Five years of Sandy Hook: A look at movies that grappled with America's gun problem
On the fifth anniversary of Sandy Hook massacre, we take a look at some of the movies that have tackled with the issue of gun violence in America.
Five years ago, on this day, the Sandy Hook Elementary School massacre took place in the small town of Newtown, Connecticut. The mass shooting took not only America, but the world by storm. People were shocked at the sheer horror that unfolded on 14 December, 2012.
Adam Lanza, the 20-year-old perpetrator of the massacre, attended Sandy Hook Elementary School for four and a half years and lived with his mother not too far away from where the massacre took place.
Sandy Hook massacre attracted attention of the entire world. America's gun problem; its almost fetishistic infatuation with dangerous firearms, had finally reached the breaking point, or so it seemed. President Obama, who would always come out to issue a statement after a mass-shooting, cried in front of the cameras. The victims this time were children. Twenty children, aged seven and six, were shot to death by Lanza.

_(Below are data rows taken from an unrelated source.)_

Lemma step_foreign b now o l l' :
  granted_lease b -> now < End_ b -> by_others (Client b) o -> ledger_ok l -> holds b l ->
  book_step sha256_hex duid_valid (now, o) l l' -> holds b l'.
Proof.
  intros (Hlive & Hor & Hkind) Hend Hne Hl Hb Hs. inversion Hs as [? ? ? Hn Ha]; subst. destruct o; cbn in *.
  - by apply Allocate_foreign.
  - apply Release_foreign; [done..|apply Hl|done].
  - by apply Expire_foreign.
  - by apply ImportDocument_foreign.
  - by apply observe_foreign.
  - unfold ObserveSwitch. destruct (_ || _); [done|]. destruct (existsb _ _); [done|]. by apply observe_foreign.
  - by apply repair_foreign.
  - destruct Ha as (Hc & Hcl & Hlen). destruct (find_scope c scope) as [s|] eqn:Es; [|done].
    apply (find_scope_good c _ _ Hc) in Es as (_ & devs & ps & p & _ & Gs). destruct (label_key _ (gs_id _ _ _ Gs)) as (_ & ? & ?).
    apply AllocatePrefix_foreign; try done. by apply validClient_no_nul.
  - destruct (find_scope c scope) as [s|] eqn:Es; [|done].
    apply (find_scope_good c _ _ Ha) in Es as (_ & devs & ps & p & _ & Gs). destruct (label_key _ (gs_id _ _ _ Gs)) as (_ & ? & ?).
    destruct Hne. by apply releasePrefix_foreign.
  - by apply Report_foreign.
  - apply (holds_bindings b l); [|done]. unfold NoteDNSConfig. by destruct (bool_decide _).
Qed.

(** Everything that writes to the ledger's file: the operations above; on a warm standby, events and
    state of a leader; the end of delegations with a takeover; the server's own DHCPv6 identity; and a
    reopening of the file, which rebuilds nothing since every index is there. *)
Inductive writing :=
| Operation (o : op)
| Replicated (es : list Event) (snap : option Snapshot)
| Abandoned (pools : list string)
| Identified (duid : string)
| Reopened.

Definition written (now : Z) (w : writing) (l : ledger) : ledger :=
  match w with
  | Operation o => perform sha256_hex duid_valid now o l
  | Replicated es snap => fst (ApplyReplicated now es snap l)
  | Abandoned pools => abandon_all now pools l
  | Identified duid => set_meta "duid" duid l
  | Reopened => Open_ true true true l
  end.

(** Events and associations of a leader are well formed. *)
Definition writable (w : writing) : Prop :=
  match w with
  | Operation o => admissible o
  | Replicated es snap => Forall sound_event es /\ forall s a, snap = Some s -> a ∈ sAssociations s -> sound_name (aName a)
  | _ => True
  end.

Inductive written_to : ledger -> Prop :=
| w_empty : written_to empty_ledger
| w_more now w l : written_to l -> unix now -> writable w -> written_to (written now w l).

Lemma abandon_all_keeps now pools l : unix now -> ledger_ok l -> ledger_ok (abandon_all now pools l).
Proof.
  intros Hn Hl. unfold abandon_all. apply (fold_left_inv _ ledger_ok); [|done]. intros b l1 Hb Hl1.
  apply elem_of_kept in Hb as [Hb _]. apply elem_of_values in Hb as [k Hk]. destruct (wf_keys _ (ok_wf _ Hl) _ _ Hk) as [-> Hs].
  destruct (ok_lasting _ Hl b Hk) as [Hp _]. apply keep_save; [done|exact Hs|]. split; [exact Hp|]. cbn. unfold unix in Hn. lia.
Qed.

(** C5: The ledger stays well formed.  Whatever is written to it, in whatever order, succeeding or
    refused (grants, releases, expiries, imports, sightings, repairs, delegations and their end with a
    takeover, host reports, the DNS configuration's mark, replicated events whose bindings are well
    formed, and every reopening of the file), every ledger that is reached from the empty one is in
    order: each binding is stored under its own key with well-formed texts, the expiry, name and
    secondary indexes list exactly the bindings they should, the log has consecutive numbers and
    replays to the bindings, end times are nonnegative int64 values and delegated prefixes are in
    canonical form.  (The peer inventory is a bucket of its own; a file of an older version, whose
    indexes Open rebuilds, is not one of these ledgers.) *)
Theorem book_well_formed l : written_to l -> ledger_ok l.
Proof.
  induction 1 as [|now w l _ IH Hn Hw]; [apply ok_empty|]. destruct w as [o|es snap|pools|duid|]; cbn in *.
  - eapply step_ok; [exact sha_digits|by apply step_op|done].
  - destruct (ApplyReplicated now es snap l) as [l' r] eqn:E. destruct Hw. by eapply ApplyReplicated_keeps.
  - by apply abandon_all_keeps.
  - by apply ok_meta.
  - done.
Qed.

Five years on, America's love affair with semi-automatic and automatic guns remains intact. The government, despite a tragedy of such grieve proportions, weren't able to bring in gun laws that could put an end to the manic hoarding of guns in America.
But, we did get movies and documentaries that talked about gun violence in America and the way forward to sensible gun laws. Today, on the fifth anniversary of Sandy Hook Elementary School massacre, we take a look at some of these movies and what they portray.

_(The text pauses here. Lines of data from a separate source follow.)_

(* ===== verification/ReportInv.v ===== *)
(** Host reports: what a host's statement about itself can join to its identity; and the warm
    standby that follows the authority's log. *)

From S2P Require Import Prelude Json NetAddr Ledger LedgerInv Config KeyText ConfigInv AddrText Allocate AllocInv LeaseImport.
From S2P Require Import Sightings Delegate Report BookInv DelegateInv.
From Stdlib Require Import Ascii.
Local Open Scope Z_scope.

Section Report.
Context (sha256_hex : string -> string) (now : Z) (c : Config) (l : ledger) (n : Node).
Context (Hl : ledger_ok l).
Context (Hnul : forall i ip, i ∈ Interfaces n -> ip ∈ iAddresses i -> no_nul ip = true).

(** What speaks for the candidate: the host names the address on an interface, and either the
    active lease of that address carries the interface's hardware address, or a sighting that
    still holds saw that hardware address there, at the lease or at an address nobody holds. *)
Definition evidence (b : Binding) : Prop :=
  exists i ip, i ∈ Interfaces n /\ ip ∈ iAddresses i
  /\ ((stored l b /\ bState b = "active" /\ now < End_ b /\ Address b = ip
       /\ (MAC b = iface_mac i \/ is_Some (fresh_sighting l now (key_of b) (iface_mac i))))
      \/ exists s a o, s ∈ Scopes c /\ ParseAddr ip = Some a
         /\ fresh_sighting l now (bindingKey (sID s) (AddrString a)) (iface_mac i) = Some o
         /\ busy now (readBinding l (oScope o) (oAddress o)) = false /\ b = neighbor_binding sha256_hex now o).

Lemma matches_evidence : Forall evidence (matches sha256_hex c l now n).
Proof.
  unfold matches. apply (fold_left_inv _ (fun st : claims => Forall evidence (snd st))); [|by constructor].
  intros i st Hi Hst. apply (fold_left_inv _ (fun st : claims => Forall evidence (snd st))); [|done].
  intros ip st' Hip Hst'. unfold claim_address. apply (fold_left_inv _ (fun st : claims => Forall evidence (snd st))).
  - intros s st1 Hs H1. unfold claim_sighting. destruct (ParseAddr ip) as [a|] eqn:Ea; [|done]. destruct (ParsePrefix _); [|done].
    destruct (_ || _); [done|]. destruct (fresh_sighting _ _ _ _) as [o|] eqn:Eo; [|done].
    destruct (busy _ _) eqn:Eb; [done|]. apply Forall_app_2; [done|]. constructor; [|constructor].
    exists i, ip. split_and!; [done..|]. right. by exists s, a, o.
  - apply (fold_left_inv _ (fun st : claims => Forall evidence (snd st))); [|done]. intros b st1 Hb H1.
    unfold claim_binding. destruct (_ || _ || _) eqn:E1; [done|]. destruct (_ && _) eqn:E2; [done|]. apply Forall_app_2; [done|].
    constructor; [|constructor]. apply (liveByAddress_exact l (ok_wf _ Hl)) in Hb as (Hst1 & _ & Eip).
    + exists i, ip. split_and!; [done..|]. left. bool_hyps. split_and!; try done.
      apply andb_false_iff in E2 as [E2|E2]; bool_hyps; [by left|right; by apply bool_decide_eq_true in E2].
    + by apply (Hnul i).
Qed.

(** The candidate an entry of the answer was made from. *)
Definition joined_from (ms : list Binding) (b : Binding) : Prop :=
  NodeID b = nID n /\ exists d, d ∈ ms /\ bScope b = bScope d /\ Address b = Address d /\ MAC b = MAC d /\ Client b = Client d
  /\ (has_prefix (Evidence d) "operator repair:" = false \/ NodeID d = nID n).

Lemma associate_joined ms device name st st' d : d ∈ ms -> Forall (joined_from ms) (snd st) ->
  associate now n device name st d = Ok st' -> Forall (joined_from ms) (snd st').
Proof.
  destruct st as [l1 j1]. intros Hd Hj H. unfold associate in H. apply seq_ok in H as [Hop%fail_if_ok H]. apply Ok_inj in H as <-. cbn [snd] in *.
  apply Forall_app_2; [done|]. constructor; [|constructor]. split; [done|]. exists d. split_and!; try done.
  apply andb_false_iff in Hop as [?|?]; bool_hyps; auto.
Qed.

(** What associating the candidates has done so far: the stored bindings are those of [l]
    but for the joined ones, and every joined one is stored under the node's identity. *)
Definition associated (device name : string) (st : ledger * list Binding) : Prop :=
  (forall k, bindings (fst st) !! k = bindings l !! k
     \/ exists b, b ∈ snd st /\ key_of b = k /\ bindings (fst st) !! k = Some b)
  /\ nodes (fst st) = nodes l
  /\ Forall (fun b => (NodeID b = nID n /\ Device b = device /\ Name b = name)
       /\ exists b0, bindings (fst st) !! key_of b = Some b0
            /\ NodeID b0 = nID n /\ Device b0 = device /\ Name b0 = name) (snd st).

Based on the Sandy Hook Elementary School massacre — the worst school shooting in history — the traumatized community of Newtown, Connecticut finds a new sense of purpose in this intimate story of resilience. Newtown is a documentary and features the people whose lives were changed forever after the shooting took place. Directed by Kim A Snyder, the movie remembers the children who lost their lives to senseless violence and attempts to reopen old wounds so that the people never forget what transpired that day. It's a heartbreaking documentary to watch as the whole town comes together to try and heal wounds that would never heal.
Midsummer in Newtown
Another documentary based on the Sandy Hook Elementary School massacre, in Midsummer in Newtown a group of artists from New York travel to Newtown to work with kids from the local school system to mount an adaptation of Shakespeare's A Midsummer Night's Dream. Directed by Lloyd Kramer and The Documentary Group, Midsummer in Newtown follows the children's journey as they explore Shakespeare's language for the first time. It showcases how children, who were present during the time of the shooting, use their inner strength to come together and heal.
The Armor of Light
American politics is steeped in two things: God and guns. You cannot win an election if you don't profess your belief in, and love for, God. You also might not win an election if you don't support the second amendment, or the right of an individual to own firearms. In American politics, guns are indispensable. In The Armor of Light, an Evangelical minister and the mother of a teenager killed in gun violence, travel across America to try and figure out why American politics is so deeply immersed in the ownership of guns, why do Americans consider owning firearms a right from God, and whether it is possible to be a pro-life and pro-gun at the same time.
Under the Gun
The trailer for Under the Gun sheds light on a lot of interesting facts about guns in America, for example, in America, there are more gun stores than Starbucks and McDonald's combined! What led to this situation? How did America start to form policies where a person on the terror watch-list can't board the plane but can buy a gun? What is the role of the National Rifle Association in pushing the agenda of guns in America? Under the Gun, release around last years US Presidential elections, is a great watch to understand the situation of guns in America.
Bowling for Columbine
Directed by Michael Moore, this Academy Award winning documentary came into existence after the Columbine School Massacre. It's a look at America's love affair with firearms and the pathology of violence in the United States; the country with the highest gun-murder rate in the world. It also examines why Canada - a country with 7 million guns for a total of 10 million households - doesn't suffer from the same gun violence that America does. Also, there is a cameo appearance by Marilyn Manson! Bowling for Columbine is an absolute essential watch to understanding the problem.